La política como servicio público
Don José María Marco es doctor en Filología Española y profesor de
Literatura y de Lengua y Cultura Españolas en la Universidad Pontificia
Comillas, de Madrid
En nuestros tiempos, la consideración de la política como servicio público
está desprestigiada. Maquiavelo inauguró la modernidad, identificando el
ejercicio de la política como el arte de mantenerse en el poder, una técnica
ajena a cualquier valoración moral de los objetivos perseguidos por la
acción política. Después, algunos grandes pensadores de la Ilustración
escindieron al ser humano de la naturaleza. Con ese gesto, dieron un paso
más allá del que había dado Maquiavelo: el bien no existe fuera de la
voluntad del hombre, es el hombre mismo quien tiene capacidad de decidir lo
que es el bien, en función de la razón, que guiará –confiaban– sus intereses
y su juicio. El siglo XX llevó hasta el final la premisa moderna: el hombre
decidirá por su cuenta lo que es el bien y el mal; nada le impedirá afirmar
que su acción puede dar por terminada tan molesta distinción. El
relativismo, templado por la razón, acabó con la razón puesta al servicio
del nihilismo absoluto. Sabemos el resultado: los centenares de millones de
muertos, la destrucción, el sufrimiento y la abolición, que a punto estuvo
de ser definitiva, de la civilización a cargo del totalitarismo.

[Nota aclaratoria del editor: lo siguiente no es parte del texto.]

(** Every card stays in exactly one place: on a board of a deal, [Apply]
    never panics; a refused move changes nothing; an accepted one keeps the 52
    cards, the seven columns and the move count, and never lowers the score. *)
Theorem apply_conserves_cards (b : Board) (m : Move) :
  board_wf b ->
  exists b' r, Apply b m = Some (b', r) /\ board_wf b' /\ Score b <= Score b' /\
    match r with Some e => b' = b /\ Check b m = Some (Some e) | None => Moves b' = Moves b + 1 /\ legal b m end.
Proof.
  intros W. destruct (apply_board_wf b m W) as [(e & Hc & Ha)|(Hc & b' & Ha & W' & Hm & Hs)].
  - exists b, (Some e). split_and!; auto. lia.
  - exists b', None. split_and!; auto. by apply Check_legal.
Qed.

Lemma Score_bounds b : board_wf b -> 0 <= Score b <= MaxRoundScore.
Proof.
  intros W. pose proof (bw_tableau b W). pose proof (bw_stock b W).
  pose proof (len_nonneg (Stock b)). pose proof (len_nonneg (concat (Columns b))).
  unfold Score. rewrite Cleared_spec in *.
  unfold MaxRoundScore, TableauSize, StockSize, ColumnCount, ColumnDepth, DeckSize, PointsPerCard, ClearBonus, StockBonus in *.
  case_goal; lia.
Qed.

Lemma Moves_bounds b : board_wf b -> 0 <= Moves b <= 51.
Proof.
  intros W. rewrite (bw_moves b W). pose proof (len_Permutation _ _ (bw_cards b W)) as H.
  rewrite !len_app in H. change (len canonical_deck) with 52 in H.
  pose proof (len_nonneg (Stock b)). pose proof (len_nonneg (concat (Columns b))).
  destruct (Waste b) eqn:E; [by destruct (bw_waste b W)|]. rewrite len_cons in *.
  pose proof (len_nonneg l). lia.
Qed.

(** * Replay *)

Lemma replay_from_wf i b ms : board_wf b -> exists b' e, replay_from i b ms = Some (b', e) /\ board_wf b' /\ Score b <= Score b'.
Proof.
  revert i b. induction ms as [|m ms IH]; intros i b W; simpl; [eexists _, _; split_and!; [done..|lia]|].
  destruct (apply_board_wf b m W) as [(e & _ & ->)|(_ & b' & -> & W' & _ & Hs)]; simpl.
  - eexists _, _; split_and!; [done..|lia].
  - destruct (IH (i + 1) b' W') as (b2 & e & H & W2 & Hs2). exists b2, e. split_and!; auto. lia.
Qed.

Lemma replay_from_snoc i b ms b' m b2 :
  replay_from i b ms = Some (b', None) -> Apply b' m = Some (b2, None) ->
  replay_from i b (ms ++ [m]) = Some (b2, None).
Proof.
  revert i b. induction ms as [|x ms IH]; intros i b H1 H2; simplify_eq/=.
  - by rewrite H2.
  - destruct (Apply b x) as [[b1 [e|]]|]; simplify_eq/=. by apply IH.
Qed.

Lemma replay_from_moves i b ms b' :
  board_wf b -> replay_from i b ms = Some (b', None) -> Moves b' = Moves b + len ms.
Proof.
  revert i b. induction ms as [|m ms IH]; intros i b W H; simplify_eq/=; [unfold len; simpl; lia|].
  destruct (apply_board_wf b m W) as [(e & _ & Ha)|(_ & b1 & Ha & W1 & Hm & _)]; rewrite Ha in H; simplify_eq/=.
  rewrite (IH _ _ W1 H), Hm, len_cons. lia.
Qed.

(** Replaying any list of moves of any deal returns, without a panic, a
    board that keeps the cards, scores between 0 and the maximum the
    tournaments declare, and has taken at most 51 moves. *)
Theorem replay_sound (fuel : nat) (s : Seed) (ms : list Move) (b0 : Board) :
  Deal fuel s = Some b0 ->
  exists b e, Replay fuel s ms = Some (b, e) /\ board_wf b /\
    0 <= Score b <= MaxRoundScore /\ 0 <= Moves b <= 51 /\ (e = None -> len ms <= 51).
Proof.
  intros H. pose proof (Deal_wf fuel s b0 H) as W0. unfold Replay. rewrite H. simpl.
  destruct (replay_from_wf 0 b0 ms W0) as (b & e & Hr & W & _). exists b, e.
  split_and!; auto; try apply Score_bounds; try apply Moves_bounds; auto.
  intros ->. pose proof (replay_from_moves _ _ _ _ W0 Hr).
  pose proof (Moves_bounds b W). pose proof (Moves_bounds b0 W0). lia.
Qed.

(** * Card and hexadecimal spellings *)

Lemma scan_chars_spec s c i f r :
  scan_chars s c i f = r -> 0 <= i ->
  r = f \/ (i <= r < i + slen s /\ String.get (Z.to_nat (r - i)) s = Some c).
Proof.
  revert i f. induction s as [|x s IH]; intros i f H Hi; [by left|].
  unfold slen in *. cbn [scan_chars String.length] in *.
  destruct (IH _ _ H) as [->|[Hr Hg]]; [lia| |].
  - destruct (Ascii.eqb_spec x c) as [->|]; [|by left]. right. split; [lia|].
    by replace (Z.to_nat (i - i)) with O by lia.
  - right. split; [lia|]. by replace (Z.to_nat (r - i)) with (S (Z.to_nat (r - (i + 1)))) by lia.
Qed.

Lemma scan_char_at s c :
  (scan_chars s c 0 (-1) <? 0) = false ->
  0 <= scan_chars s c 0 (-1) < slen s /\ char_at s (scan_chars s c 0 (-1)) = c.
Proof.
  intros H%Z.ltb_ge. destruct (scan_chars_spec s c 0 (-1) _ eq_refl ltac:(lia)) as [E|[Hr Hg]].
  { rewrite E in H. lia. }
  split; [lia|]. unfold char_at. rewrite Z.sub_0_r in Hg. by rewrite Hg.
Qed.

Lemma card_spellings `{Unicode} :
  Forall (fun n => ParseCard (Card_String (Z.of_nat n)) = inl (Z.of_nat n)) (seq 0 52).
Proof. repeat (constructor; [reflexivity|]). constructor. Qed.

(** Cards round-trip through their spelling: [ParseCard] accepts exactly
    the strings [Card.String] prints for the 52 cards, and gives back the card. *)
Theorem card_round_trip `{Unicode} (s : string) (c : Card) :
  ParseCard s = inl c <-> 0 <= c < DeckSize /\ Card_String c = s.
Proof.
  split.
  - unfold ParseCard. destruct s as [|r [|t [|? ?]]]; try done.
    set (rk := scan_chars RankChars r 0 (-1)) in *. set (su := scan_chars SuitChars t 0 (-1)) in *.
    case_goal; [done|]. b2p.
    destruct (scan_char_at RankChars r) as [Hr Hgr]; [by apply Z.ltb_ge|].
    destruct (scan_char_at SuitChars t) as [Hs Hgs]; [by apply Z.ltb_ge|].
    change (slen RankChars) with 13 in Hr. change (slen SuitChars) with 4 in Hs.
    fold rk in Hr, Hgr. fold su in Hs, Hgs. clearbody rk su. intros Hp. injection Hp as <-. unfold u8. rewrite Z.mod_small by lia. unfold DeckSize. split; [lia|].
    unfold Card_String, Valid, Rank, Suit, DeckSize. replace (rk * 4 + su <? 52) with true by lia.
    cbn [negb]. rewrite (Z.add_comm _ su), Z.div_add, Z.mod_add, Z.div_small, Z.mod_small by lia.
    replace (0 + rk + 1 - 1) with rk by lia. by rewrite Hgr, Hgs.
  - intros [Hc <-]. pose proof card_spellings as F. rewrite Forall_forall in F.
    specialize (F (Z.to_nat c)). rewrite Z2Nat.id in F by lia. apply F.
    apply elem_of_seq. unfold DeckSize in Hc. lia.
Qed.

(** Seeds and commitments have one spelling: [parseHex32] accepts exactly
    the texts [hexText] renders for 32-byte values, and gives back the value;
    whatever it refuses leaves the destination unchanged. *)
Theorem hex_text_round_trip (dst t v : bytes) (what : string) :
  (parseHex32 dst t what = (v, None) <-> len v = 32 /\ Forall is_byte v /\ hexText v = t) /\
  (forall e, parseHex32 dst t what = (v, Some e) -> v = dst).
Proof.
  unfold parseHex32, hexText. split; [split|].
  - destruct (Z.eqb_spec (len t) 64) as [Hl|]; [|done]. simpl.
    destruct (forallb is_lower_hex t) eqn:Hf; [|done]. simpl.
    destruct (hex_decode t) as [r|] eqn:Hr; [|done]. intros E. simplify_eq.
    destruct (hex_decode_lower t v Hf Hr) as [Hb He].
    split_and!; [|done..]. destruct (hex_round_trip v Hb) as (_ & _ & Hlen). rewrite He in Hlen. lia.
  - intros (Hl & Hb & <-). destruct (hex_round_trip v Hb) as (H1 & H2 & H3).
    rewrite H1, H2, H3, Hl. done.
  - intros e. repeat case_goal; intros Hq; by simplify_eq.
Qed.

(** * Published vectors

    The values of appendix A of docs/UNITY-INTEGRATION.md, computed here. *)

Definition ascending : bytes := map (fun i => Z.of_nat i + 32) (seq 0 32).
Definition vector_seed (round : Z) : Seed :=
  DeriveSeed ascending "daily-2026-09-17" "p-mzxw6ytboi4dqnbrgm2wqzlmn4" round.
Definition seed1 : Seed := Eval vm_compute in vector_seed 1.
Definition board1 : Board := Eval vm_compute in default (layout []) (Deal 1 seed1).

(** "d" and "p3" as the vectors write moves. *)
Fixpoint vector_moves (s : string) : list Move :=
  match s with
  | String "d"%char s' => mkMove Draw NoColumn :: vector_moves s'
  | String "p"%char (String c s') => mkMove Play (chr c - 48) :: vector_moves s'
  | String _ s' => vector_moves s'
  | EmptyString => []
  end.
Definition moves1 : list Move := vector_moves
  ("d p1 p0 p2 p5 p2 p1 d p3 p3 d d d p2 p4 p0 d p6 d p0 p0 p5 p2 d p0 p5 d p4 " +:+
   "p1 p1 p2 p1 p3 d p4 d p3 p3 p5 d d p5 d p6 d p4 p6 d").

Lemma vector_seed_text :
  map (fun r => string_of (hexText (vector_seed r))) [1; 2; 3] =
  ["1898590d493e4a523bd5ff782956ceeba5cd1cbcf09d5158ee54a01dc4588377";
   "172b3ace53308aebc0a1219562d3f796f1f3e8a3bf443645a9d3439421be80c8";
   "995b407ebad8f37697d9db8c1b696976f821f3a4430b11d8e70eedb36750fcbc"].
Proof. vm_compute. reflexivity. Qed.

Lemma vector_commitment_text : string_of (hexText (Commit seed1)) =
  "5e188f4cb340f1c0e94c8821b8f72279b339f5698c66e659b22d32b3f9b29065".
Proof. vm_compute. reflexivity. Qed.

Lemma vector_deck :
  foldr (fun c s => " " +:+ Card_String c +:+ s) "" (default [] (Shuffle 1 seed1)) =
  " Ks 8h 7s 3s Jd 2h 4c 5d 7h Qh 3c 8s Ah 8d Th 9d Td 3h Jh Qs Ts 7c 5s 6d 2d 5h Tc Ad 9s 9h 2c 6s 6c 3d As 4h Kh Js Jc 5c Kd Kc 8c Ac 7d 4s 9c Qc 4d 2s 6h Qd".
Proof. vm_compute. reflexivity. Qed.

(** Round 1 played out: blocked after 48 moves with 32 cards cleared. *)
Lemma vector_round : forall b e, Replay 1 seed1 moves1 = Some (b, e) ->
  e = None /\ Over b = Some (Some FBlocked) /\ Score b = 3200 /\ Card_String <$> WasteCard b = Some "Qd".
Proof. intros b e H. vm_compute in H. simplify_eq. split_and!; vm_compute; reflexivity. Qed.

Lemma deal1 : Deal 1 seed1 = Some board1.
Proof. vm_compute. reflexivity. Qed.
Lemma board1_wf : board_wf board1.
Proof. apply (Deal_wf 1 seed1), deal1. Qed.

(** A source of draws that never rejects, for the witness of the shuffle. *)
Definition lcg (st : Z) : Z * Z := (st mod 2 ^ 31, (st * 1103515245 + 12345) mod 2 ^ 31).

Lemma lcg_fair : fair lcg 1.
Proof.
  intros n st Hn. exists O. split; [lia|]. unfold draw_limit, draws, lcg. simpl fst.
  pose proof (Z.mod_pos_bound st (2 ^ 31)). pose proof (Z.mod_pos_bound (2 ^ 32) n). lia.
Qed.

Lemma shuffle_permutes_witness : exists deck, shuffleWith lcg 1 7 = Some deck /\ deck ≡ₚ canonical_deck.
Proof. exact (shuffle_permutes lcg 1 7 lcg_fair). Defined.

Lemma over_iff_no_move_witness :
  Over board1 = Some None /\
  ((exists r, Over board1 = Some (Some r)) <-> forall m, exists e, Check board1 m = Some (Some e)).
Proof. split; [vm_compute; reflexivity|exact (over_iff_no_move board1 board1_wf)]. Defined.

Lemma apply_conserves_cards_witness : exists b' r,
  Apply board1 (mkMove Draw NoColumn) = Some (b', r) /\ board_wf b' /\ Score board1 <= Score b' /\
  match r with
  | Some e => b' = board1 /\ Check board1 (mkMove Draw NoColumn) = Some (Some e)
  | None => Moves b' = Moves board1 + 1 /\ legal board1 (mkMove Draw NoColumn)
  end.
Proof. exact (apply_conserves_cards board1 (mkMove Draw NoColumn) board1_wf). Defined.

Lemma replay_sound_witness : exists b e, Replay 1 seed1 moves1 = Some (b, e) /\ board_wf b /\
  0 <= Score b <= MaxRoundScore /\ 0 <= Moves b <= 51 /\ (e = None -> len moves1 <= 51).
Proof. exact (replay_sound 1 seed1 moves1 board1 deal1). Defined.

Lemma card_round_trip_witness : let _ := ascii_unicode in ParseCard "Ts" = inl 39.
Proof. intros U. apply (card_round_trip "Ts" 39). split; [unfold DeckSize; lia|reflexivity]. Defined.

Todo esto parecerá un poco exagerado, por no decir apocalíptico, a la luz
del título de este artículo.
Efectivamente, hoy en día la política ha caído muy bajo en nuestra
consideración, y otro tanto ha ocurrido con quienes la ejercen. La enorme
proyección pública de la que gozan los políticos parece desacreditarlos aún
más. Suelen aparecer en los últimos puestos en cuanto a la confianza que
suscitan entre la gente. La profesionalización de la política ha llevado a
considerar al político un hombre que antepone sus intereses personales para
mantenerse en el poder a cualquier otra idea o proyecto. En el mejor de los
casos, los políticos representan intereses de sectores sociales más o menos
amplios, articulados en partidos que se parecen a las antiguas facciones,
enfrentadas en función de objetivos que todo el mundo juzgaba –con razón–
ajenos al interés público. No hay gesto ni movimiento político que no sea
interpretado exclusivamente en función del interés del político o de sus
representados. Cuanto más altos sean los fines que invoque el político, más
desconfiamos de él. Si habla de sacrificio, de moral o se atreve a invocar a
Dios, suscitará el escándalo o la burla.
Llegados a este punto, en el que reina el más puro maquiavelismo, es decir,
la consideración exclusiva de los medios sin referencia a ningún bien de
índole superior y objetivo, ¿es posible restaurar la dignidad de la
política, devolviéndole su naturaleza de acción al servicio del bien
público? Creo que sí, aunque, como la degradación ha llegado tan lejos,
deberíamos plantearnos objetivos concretos y relativamente sencillos.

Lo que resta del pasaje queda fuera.